Aim the gun the right way

The last time Paul Farhi and I disagreed, it was about who’s to blame for the fall of newspapers (he found journalists blameless; I didn’t). We disagree about the same topic again. This time, he’s arguing – in an incredibly long American Journalism Review piece – that it’s the Associated Press’ fault for selling content to portals.

I’m going to suggest that you compare his analysis to that of Joey Baker, who writes a heavy metal rendition of Clay Shirky’s already-legendary essay on the economics of news.

Inherent in what Farhi writes is every old assumption about the economics of media, unchallenged by others and by the reality of a new reality. The notion is that portals were empowered by having the AP’s news and that this made it into a commodity (not the AP’s homogenization of the news, not the fact that knowledge, once known, is a commodity). But as the AP’s execs and defenders say in the piece, if the AP had not been there, Reuters would have been. Indeed, Reuters was. A

nd today, Reuters has shifted to a reverse-syndication model in which it gives headlines to portals for links back, which Reuters then monetizes (sharing revenue back for the value of the links). The AP, handcuffed by its paper-owners, can’t do that. The papers should be following Reuters’ example by giving the headlines in exchange for links, which they then monetize.

The AP is, indeed, hurting papers, but not the way Farhi thinks. It’s hurting them by cutting off links to the original reporting. That is how the link economy works. (Oh, and by the way, the big bad portals are themselves crumbling. One wonders which will die first: the papers or their supposed killers.)

The fallacy in Farhi’s argument is this: “When you give away the news, it becomes a commodity. When something becomes a commodity, you lose your pricing power. And that’s where we are today on the Web.”

Now see Joey Baker shooting that through such arguments – aka “the kool-aid of the bass-akwards mind fuck that the ‘old media’ folks try to sell you” – like a machine gun:

“Our economy is based on the trade of IP, and yet, paradoxically, the internet has made information practically infinite. Therefore, attempting to make money by controlling the amount of information is doomed to fail. Put another way: controlling the scarcity of something that isn’t scarce can’t work.”

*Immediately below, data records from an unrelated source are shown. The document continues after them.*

Fixpoint url_QueryEscape (s : string) : string :=
  match s with
  | EmptyString => EmptyString
  | String c s' =>
      if Ascii.eqb c " " then String "+" (url_QueryEscape s')
      else if shouldEscape_query c then
        let n := N_of_ascii c in
        String "%" (String (upperhex (n / 16)) (String (upperhex (n mod 16))
          (url_QueryEscape s')))
      else String c (url_QueryEscape s')
  end.


(** ** Package [net/http]: headers, requests, responses *)

(** [http.Header] is [map[string][]string]; a nil header reads as the
    empty one. *)
Abbreviation Header := (gmap string (list string)).

Definition is_lower (c : ascii) : bool :=
  let n := N_of_ascii c in ((97 <=? n) && (n <=? 122))%N.
Definition is_upper (c : ascii) : bool :=
  let n := N_of_ascii c in ((65 <=? n) && (n <=? 90))%N.
Definition to_upper (c : ascii) : ascii :=
  if is_lower c then ascii_of_N (N_of_ascii c - 32) else c.
Definition to_lower (c : ascii) : ascii :=
  if is_upper c then ascii_of_N (N_of_ascii c + 32) else c.

(** The bytes of an HTTP token. *)
Definition validHeaderFieldByte (c : ascii) : bool :=
  is_alnum c || in_cutset c "!#$%&'*+-.^_`|~".

Fixpoint string_forallb (f : ascii -> bool) (s : string) : bool :=
  match s with
  | EmptyString => true
  | String c s' => f c && string_forallb f s'
  end.

Fixpoint canonical_go (upper : bool) (s : string) : string :=
  match s with
  | EmptyString => EmptyString
  | String c s' =>
      let c' := if upper then to_upper c else to_lower c in
      String c' (canonical_go (Ascii.eqb c' "-") s')
  end.

(** [textproto.CanonicalMIMEHeaderKey]: a key that is not a token is
    left as it is. *)
Definition CanonicalMIMEHeaderKey (s : string) : string :=
  if string_forallb validHeaderFieldByte s then canonical_go true s else s.

Definition Header_Set (h : Header) (key value : string) : Header :=
  <[CanonicalMIMEHeaderKey key := [value]]> h.

Definition Header_Add (h : Header) (key value : string) : Header :=
  let k := CanonicalMIMEHeaderKey key in
  <[k := (default [] (h !! k) ++ [value])%list]> h.

Definition Header_Get (h : Header) (key : string) : string :=
  match h !! CanonicalMIMEHeaderKey key with
  | Some (v :: _) => v
  | _ => EmptyString
  end.

(** The double loop [for k, vv := range src { for _, v := range vv {
    dst.Add(k, v) } }].  The headers the store passes are built by [Set],
    so their keys are canonical and distinct, they do not interfere, and
    the order in which Go walks the map does not show in the result. *)
Definition Header_AddAll (dst src : Header) : Header :=
  map_fold (fun k vv h => fold_left (fun h v => Header_Add h k v) vv h) dst src.

(** [http.Request], as far as the store sets it: the body is the whole
    byte sequence its reader yields, [None] for a nil body. *)
Record Request : Type := {
  req_Method : string;
  req_URL : string;
  req_Body : option bytes;
  req_Header : Header;
}.

(** [http.Response].  [http.Client.Do] never returns a nil body with a
    nil error, so the body is always there; it is the byte sequence the
    reader yields. *)
Record Response : Type := {
  resp_StatusCode : Z;
  resp_Status : string;
  resp_Header : Header;
  resp_Body : bytes;
}.

(** [http.Client] with its [http.Transport], as far as [New] sets them. *)
Record httpClient : Type := {
  InsecureSkipVerify : bool;
  Timeout : Z;
}.

(** ** Package [net/url] *)

Record URL : Type := {
  Scheme : string;
  Opaque : string;
  User : option string;
  Host : string;
  Path : string;
  RawPath : string;
  OmitHost : bool;
  ForceQuery : bool;
  RawQuery : string;
  Fragment : string;
  RawFragment : string;
}.

(** The assignment [u.Path = p]. *)
Definition URL_set_Path (u : URL) (p : string) : URL :=
  {| Scheme := Scheme u; Opaque := Opaque u; User := User u; Host := Host u;
     Path := p; RawPath := RawPath u; OmitHost := OmitHost u;
     ForceQuery := ForceQuery u; RawQuery := RawQuery u;
     Fragment := Fragment u; RawFragment := RawFragment u |}.

(** The parser and printer of [net/url] are library code outside the
    repository; the store is written against this interface. *)
Class NetURL : Type := {
  url_Parse : string -> result URL;
  URL_String : URL -> string;
  URL_ResolveReference : URL -> URL -> URL;
}.

(** ** The JSON documents of the protocol *)

Record descriptor : Type := {
  d_MediaType : string;
  d_Digest : string;
  d_Size : Z;
}.

Record ociManifest : Type := {
  SchemaVersion : Z;
  MediaType : string;
  Config : descriptor;
  Layers : list descriptor;
}.

Record tagsList : Type := {
  Name : string;
  Tags : list string;
}.

(** [encoding/json] at the three types the store uses it at:
    [json.Marshal(man)] and [json.NewDecoder(rc).Decode(&v)]. *)
Class EncodingJSON : Type := {
  json_Marshal_ociManifest : ociManifest -> result bytes;
  json_Decode_ociManifest : bytes -> result ociManifest;
  json_Decode_tagsList : bytes -> result tagsList;
}.

(** ** The remote side *)

(** [s.client.Do(req)]: one HTTP round trip against a remote side whose
    state is [World].  A response comes back only after the request body
    has been read to its end, so a hash fed by a [TeeReader] around the
    body has seen all of it. *)
Class Transport : Type := {
  World : Type;
  client_Do : httpClient -> Request -> World -> result Response * World;
}.

(** ** kloset types *)

(** [storage.StorageResource]: the three categories the store serves, and
    any other value of the type. *)
Inductive StorageResource : Type :=
| StorageResourcePackfile
| StorageResourceState
| StorageResourceLock
| StorageResourceOther (code : Z).

(** [objects.MAC] is [[32]byte]. *)
Abbreviation MAC := (list byte).

(** [storage.Range]: [Offset] is a [uint64], [Length] a [uint32]. *)
Record Range : Type := {
  Offset : Z;
  Length : Z;
}.

(** * The store *)

Record ociStore : Type := {
  client : httpClient;
  base : string;
  repo : string;
}.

There are more bullets in his gun:

History is not a good guide here: The internet is a fundamental shift from anything we’ve experienced before. It’s as revolutionary as the printing press and as radical as the written word. It’s both asynchronous and instant two-way communication.

There are however, fundamental laws. We just don’t know them all yet. The idea that you can delay, or should delay the transition to an internet based economy is just stupid. We’re here. Welcome to the future.

We depend on competition in our economy (fundamental law), which means that the first person to figure this out is going to make a boat load of money. Delaying, will guarantee you’re not that person.

There are two camps out there: folks … who think that there is some way that we can charge users for content just because we’ve always done it (we haven’t). And folks like me, who are convinced that the internet is such a fundamental shift to the economy and information management, that charging for basic content is just asinine.

The first of these commentators writes about media for The Washington Post. The second is a student. The first lives in the old world and understands its rules. The second lives in the new world and understands its rules. Who are you going to listen to about the future? It seems obvious to me.